By Mary=Doe and Kuga Huna. Released in Japan as “Akuyaku Reijou no Kyouji” by SQEX Novel. Released in North America by J-Novel Club. Translated by Bérénice Vourdon.

It’s always interesting seeing a Villainess title on the Club side of J-Novel rather than the Heart side. Usually it means that the romance isn’t the point of the exercise, and that is the case here, though that might surprise you after you see what the plot is, as there is an awful lot of romance in this book. But in the end this isn’t a romance as much as a twisted caper film. Our protagonist has a goal, that will take years and involves lots of moving parts, and eventually everything comes together until she’s able to pull off the goal… or at least, she hopes that’s what happens. Heck, since she’s not reincarnated from Japan, this doesn’t even have to involve a game world at all, and there’s no pesky heroine either. There’s just two sisters, with one of them being noble and abused and the other being arrogant and haughty. All is as it should be… except, as you may have gathered by the title, the other sister is the main character.
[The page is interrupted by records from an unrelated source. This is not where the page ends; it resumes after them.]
(* ===== verification/GenericReconciler.v ===== *)
(** * The generic reconciler (src/internal/controller/generic_arr_reconciler.go)

    The state machine of one reconciliation: suspension, deletion with its
    finalizer, and the normal flow.  [compileConfig] is the callback the
    controllers pass; [reconcile] works on the object in memory ([Rec]). *)
From S2P Require Export Reconcile.

(** *** Steps on an object of any kind *)

Section steps.
Context {W C : Type} `{Kube W} `{KubeObject W C} `{HasConditions C}.
Abbreviation MR := (M (Rec W C)).
Abbreviation Outcome := (Result * option error)%type.

Definition config : MR C := λ r, (r, Ret (rec_config r)).

(** [r.Update(ctx, obj)] and [r.Status().Update(ctx, obj)]: the object in memory
    becomes the one the API server returns; an error leaves it as it is. *)
Definition update : MR unit := λ r,
  match kubeUpdate (rec_config r) (rec_world r) with
  | (w, Ret c) => (mkRec w c, Ret tt)
  | (w, Err e) => (mkRec w (rec_config r), Err e)
  | (w, Panic p) => (mkRec w (rec_config r), Panic p)
  end.
Definition updateStatus : MR unit := λ r,
  match kubeStatusUpdate (rec_config r) (rec_world r) with
  | (w, Ret c) => (mkRec w c, Ret tt)
  | (w, Err e) => (mkRec w (rec_config r), Err e)
  | (w, Panic p) => (mkRec w (rec_config r), Panic p)
  end.

Definition modifyConfig (f : C → C) : MR unit := λ r, (mkRec (rec_world r) (f (rec_config r)), Ret tt).

Definition modifyFinalizers `{ClientObject C} (f : list string → list string) : MR unit :=
  modifyConfig (λ c, with_meta (set_Finalizers (f (om_Finalizers (meta_of c))) (meta_of c)) c).

(** An error is reported in the status (a failed status update is logged), and
    the object is requeued. *)
Definition requeueAfterError (err : option error) : MR Outcome :=
  let* _ := attempt updateStatus in ret (mkResult false ErrorRequeueInterval, err).

Definition failStep (generation : Z) (reason : string) (e : error) (err : option error) : MR Outcome :=
  SetCondition generation ConditionTypeReady ConditionFalse reason e ;;;
  requeueAfterError err.

(** [x, err := m(); if err != nil { ...return }; k(x)]. *)
Definition step {A} (generation : Z) (reason : string) (m : M W A) (k : A → MR Outcome) : MR Outcome :=
  let* r := attempt (onWorld m) in
  match r with
  | inl a => k a
  | inr e => failStep generation reason e (Some e)
  end.

(** [if err := r.Update(ctx, obj); err != nil { return ctrl.Result{}, err }]. *)
Definition thenUpdate (requeue : bool) : MR Outcome :=
  let* updated := attempt update in
  match updated with
  | inr e => ret (mkResult false 0, Some e)
  | inl _ => ret (mkResult requeue 0, None)
  end.

(** The end of a successful flow: the status is written, and the object is polled
    again after its interval. *)
Definition updateAndPoll (interval : C → Z) : MR Outcome :=
  let* updated := attempt updateStatus in
  match updated with
  | inr e => ret (mkResult false 0, Some e)
  | inl _ => let* c := config in ret (mkResult false (interval c), None)
  end.
End steps.

(** *** The reconciler of the four applications *)

Section generic.
Context {W C : Type} `{Kube W} `{KubeObject W C} `{ArrConfigObject C} `{Service W} (registry : gmap string (Adapter W)).
(** [CompileConfig]: the desired state, or an error. *)
Context (compileConfig : C → gmap string string → option Capabilities → M W IR).
Abbreviation MR := (M (Rec W C)).
Abbreviation Outcome := (Result * option error)%type.

Definition modifyMeta (f : ObjectMeta → ObjectMeta) : MR unit :=
  modifyConfig (λ c, with_meta (f (meta_of c)) c).

Definition intervalOf (c : C) : Z := default DefaultRequeueInterval (GetReconciliationSpec c ≫= rcs_Interval).

Definition appNameOf (c : C) : string :=
  ("nebularr-" +:+ GetAppType c +:+ "-" +:+ om_Name (meta_of c))%string.

(** The resolution of all secrets, in its order. *)
Definition resolveAll (c : C) : M W (gmap string string) :=
  let namespace := om_Namespace (meta_of c) in
  let* resolved := ResolveConnectionSecrets namespace (GetConnectionSpec c) in
  let* resolved := ResolveDownloadClientSecrets namespace (GetDownloadClients c) resolved in
  let* resolved := ResolveIndexerSecrets namespace (GetIndexersSpec c) resolved in
  let* resolved := ResolveImportListSecrets namespace (GetImportLists c) resolved in
  ResolveAuthenticationSecrets namespace (GetAuthenticationSpec c) resolved.

Definition connectionOf (c : C) (resolved : gmap string string) : ConnectionIR :=
  mkConnectionIR (cns_URL (GetConnectionSpec c)) (default ""%string (resolved !! "apiKey"%string)) false.

(** What follows a successful [ReconcileConfig]: nothing of it is fatal but the
    update of the status. *)
Definition afterReconcile (c : C) (conn : ConnectionIR) (desired : IR) : MR Outcome :=
  let* _ := attempt (onWorld (ApplyDirectConfig registry (GetAppType c) conn desired)) in
  (if ShouldRegisterWithProwlarr c then
     match GetIndexersSpec c ≫= ixs_ProwlarrRef with
     | None => ret tt
     | Some ref =>
         let* _ := attempt (onWorld (HandleProwlarrRegistration (om_Namespace (meta_of c)) (Some ref)
           (GetAppType c) (appNameOf c) (conn_URL conn) (conn_APIKey conn))) in
         ret tt
     end
   else ret tt) ;;;
  let* health := onWorld (CheckAndReportHealth registry (GetAppType c) conn) in
  (match health with
   | None => ret tt
   | Some h => modifyStatus (st_set_Health (Some h))
   end) ;;;
  updateAndPoll intervalOf.

Definition reconcileNormal : MR Outcome :=
  let* c := config in
  let g := om_Generation (meta_of c) in
  step g "SecretResolutionFailed" (resolveAll c) (λ resolved,
  let conn := connectionOf c resolved in
  match Adapters.Get (GetAppType c) registry with
  | None => failStep g "AdapterNotFound" (notRegistered (GetAppType c)) None
  | Some adapter =>
      step g "DiscoveryFailed" (a_Discover adapter conn) (λ caps,
      step g "CompilationFailed" (compileConfig c resolved (Some caps)) (λ desired,
      let* r := ReconcileConfig registry (GetAppType c) conn desired g in
      match r with
      | (_, Some e) => requeueAfterError (Some e)
      | (_, None) => afterReconcile c conn desired
      end))
  end).

Definition reconcileDelete (finalizerName : string) : MR Outcome :=
  let* c := config in
  let namespace := om_Namespace (meta_of c) in
  (match GetIndexersSpec c ≫= ixs_ProwlarrRef with
   | None => ret tt
   | Some ref =>
       let* _ := attempt (onWorld (HandleProwlarrUnregistration namespace (prr_Name ref) (appNameOf c))) in
       ret tt
   end) ;;;
  let* resolved := attempt (onWorld (ResolveConnectionSecrets namespace (GetConnectionSpec c))) in
  (match resolved with
   | inr _ => ret tt
   | inl resolved =>
       let* _ := attempt (onWorld (CleanupManagedResources registry (GetAppType c) (connectionOf c resolved))) in
       ret tt
   end) ;;;
  modifyMeta (λ m, set_Finalizers (removeFinalizer (om_Finalizers m) finalizerName) m) ;;;
  thenUpdate false.

Definition Reconcile : MR Outcome :=
  let* c := config in
  if from_option rcs_Suspend false (GetReconciliationSpec c) then ret (mkResult false 0, None)
  else
    let finalizerName := GetFinalizerName c in
    match om_DeletionTimestamp (meta_of c) with
    | Some _ => reconcileDelete finalizerName
    | None =>
        if negb (containsFinalizer (om_Finalizers (meta_of c)) finalizerName) then
          modifyMeta (λ m, set_Finalizers (addFinalizer (om_Finalizers m) finalizerName) m) ;;;
          thenUpdate true
        else reconcileNormal
    end.

(** *** [FetchAndReconcile]: [fetch] is the read of the object by its key, with
    whether an error means that it does not exist. *)
Definition FetchAndReconcile (fetch : M W C) (isNotFound : error → bool) : M W Outcome := λ w,
  match fetch w with
  | (w', Ret c) =>
      let '(r, x) := Reconcile (mkRec w' c) in (rec_world r, x)
  | (w', Err e) =>
      (w', Ret (mkResult false 0, if isNotFound e then None else Some e))
  | (w', Panic p) => (w', Panic p)
  end.
End generic.
Lemma exampleApps_ok : appsOk (appsView exampleApps).
Proof.
  rewrite exampleApps_view. split.
  - intros i r [<- <-]%lookup_singleton_Some. split; [reflexivity|lia].
  - intros i j r r' [<- _]%lookup_singleton_Some [<- _]%lookup_singleton_Some. done.
Qed.

Definition exampleApp : AppRegistration :=
  mkAppRegistration "nebularr-sonarr-tv" AppSonarr "http://sonarr:8989" "s0" "" "" [] [].
End Example.
Import Example.

Lemma registration_upserts_witness : ∃ s1 s3,
  RegisterApp exampleConn exampleApp exampleApps = (s1, Ret tt) ∧
  UnregisterApp exampleConn "nebularr-sonarr-tv" s1 = (s3, Ret tt) ∧ appsView s3 = {[ 5 := userApp ]}.
Proof.
  destruct (registration_upserts exampleConn appsView registration_plain (RestLaws0 := prowlarr_laws _) exampleApp
    exampleApps exampleApps_ok) as (s1 & i & E1 & _ & _ & _ & _ & (s3 & E3 & Hv)).
  exists s1, s3. split; [exact E1|]. split; [exact E3|]. rewrite Hv, exampleApps_view. vm_compute. reflexivity.
Defined.

Lemma registration_truthful_witness :
  let run := processAppConfig exampleProwlarr exampleConn ∅ "tv" "media" AppTypeSonarr
    (Some (mkIndexersSpec (Some exampleRef) [])) "http://sonarr:8989" None exampleApps in
  ∃ w' r, run = (w', Ret (Some r, None)) ∧ preg_Registered r = true.
Proof.
  intros run. assert (∃ r, run.2 = Ret (Some r, None)) as [r Er] by (vm_compute; eexists; reflexivity).
  assert (run = (run.1, Ret (Some r, None))) as E by (rewrite <-Er; destruct run; reflexivity).
  exists run.1, r. split; [exact E|].
  destruct (registration_truthful exampleProwlarr exampleConn ∅ "tv" "media" AppTypeSonarr "http://sonarr:8989"
    (Some (mkIndexersSpec (Some exampleRef) [])) None exampleApps _ _ _ E) as (r' & Hr & _ & Hiff & _).
  injection Hr as <-. by apply Hiff.
Defined.

Lemma app_registered_twice_witness : ∃ w1 w2 i j a b,
  HandleProwlarrRegistration "media" (Some exampleRef) AppSonarr "nebularr-sonarr-tv" "http://sonarr:8989" "s0"
    exampleApps = (w1, Ret tt) ∧
  (processAppConfig exampleProwlarr exampleConn ∅ "tv" "media" AppTypeSonarr
    (Some (mkIndexersSpec (Some exampleRef) [])) "http://sonarr:8989" None w1).1 = w2 ∧
  i ≠ j ∧ appsView w2 !! i = Some a ∧ appsView w2 !! j = Some b ∧ baseUrlOf a = baseUrlOf b.
Proof.
  assert (∀ w : State, kubeGetProwlarrConfig "media" (prr_Name exampleRef) w = (w, Ret exampleProwlarr)) as Hconfig
    by reflexivity.
  assert (∀ w : State, ResolveConnectionSecrets "media" (pcs_Connection (pc_Spec exampleProwlarr)) w =
    (w, Ret {[ "apiKey"%string := "p0"%string ]})) as Hsecrets by (intros w; vm_compute; reflexivity).
  assert (∀ w : State, appAPIKeyOf "media" AppSonarr "tv" w = (w, Ret "s0"%string)) as Hkey
    by (intros w; vm_compute; reflexivity).
  destruct (app_registered_twice appsView exampleProwlarr exampleRef {[ "apiKey"%string := "p0"%string ]} ∅
    "tv" "media" AppSonarr "http://sonarr:8989" "s0" "s0" [] Hconfig Hsecrets Hkey None exampleApps)
    as (w1 & w2 & w3 & r & i & j & a & b & E1 & E2 & _ & Hij & Ha & Hb & Ua & Ub & _);
    [right; left|discriminate|reflexivity|discriminate|reflexivity|set_solver|exact registration_plain|
     exact (prowlarr_laws _)|exact exampleApps_ok|].
  exists w1, w2, i, j, a, b. split; [exact E1|]. split; [exact (f_equal fst E2)|].
  split; [exact Hij|]. split; [exact Ha|]. split; [exact Hb|]. by rewrite Ua, Ub.
Defined.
We open the way a lot of villainess books open – with the seeming romantic lead cruelly breaking off his engagement to his poor fiancee. However, we see this from the perspective of Iora’s sister Wellmy. While Iora has been abused by her parents, barely fed, forced to live apart from the main house, and essentially tortured, Wellmy has had it good. The best dresses, the finest jewely. She even has fantastic grades… which also happen to have her forcing her sister to write her papers for her and sign Wellmy’s name. She is every inch the terrible stepsister we see in these books, and she even manages to get Iora married off to the horrible Marquis, rumored to hate women. It is therefore no surprise whatsoever that, six months from now, Wellmy arrives at a party only to have Aides, the Marquis in question, reveal all of her horrible deeds in front of everyone. Just as Wellmy planned.

This book does have its flaws. It’s horribly overbalanced towards the front, having its climactic and best scene (the slap) only 1/4 of the way through, with over half the book devoted to looking at the “other side” of what’s been going on. It’s also clearly written as a standalone, and it is hard to see how it has 7+ volumes in Japan now, which it does. That said, I loved this to bits. Not a surprise, everything in it was designed to be catnip to me. It’s not as dark as I expected, frankly – there is a lot of funny business here, especially when Wellmy discovers her inner submissive – but there is a core of despair that falls over the main events. Wellmy’s grand plan means that she’s never considered what to do with her life besides “die”. Iora is forced to watch from afar as her sister deliberately destroys herself. Even their mother, who is written off for most of the book as a scheming woman who loathes her adopted daughter, turns out to have a terrible backstory. There are definitely reasons why Wellmy had to go so far, though in the end she and Iora reap the rewards… even if Wellmy does so reluctantly.

All this plus casual verbal abuse of a crown prince. What’s not to love? For all fans of this genre, and I hope the author can figure out what comes next.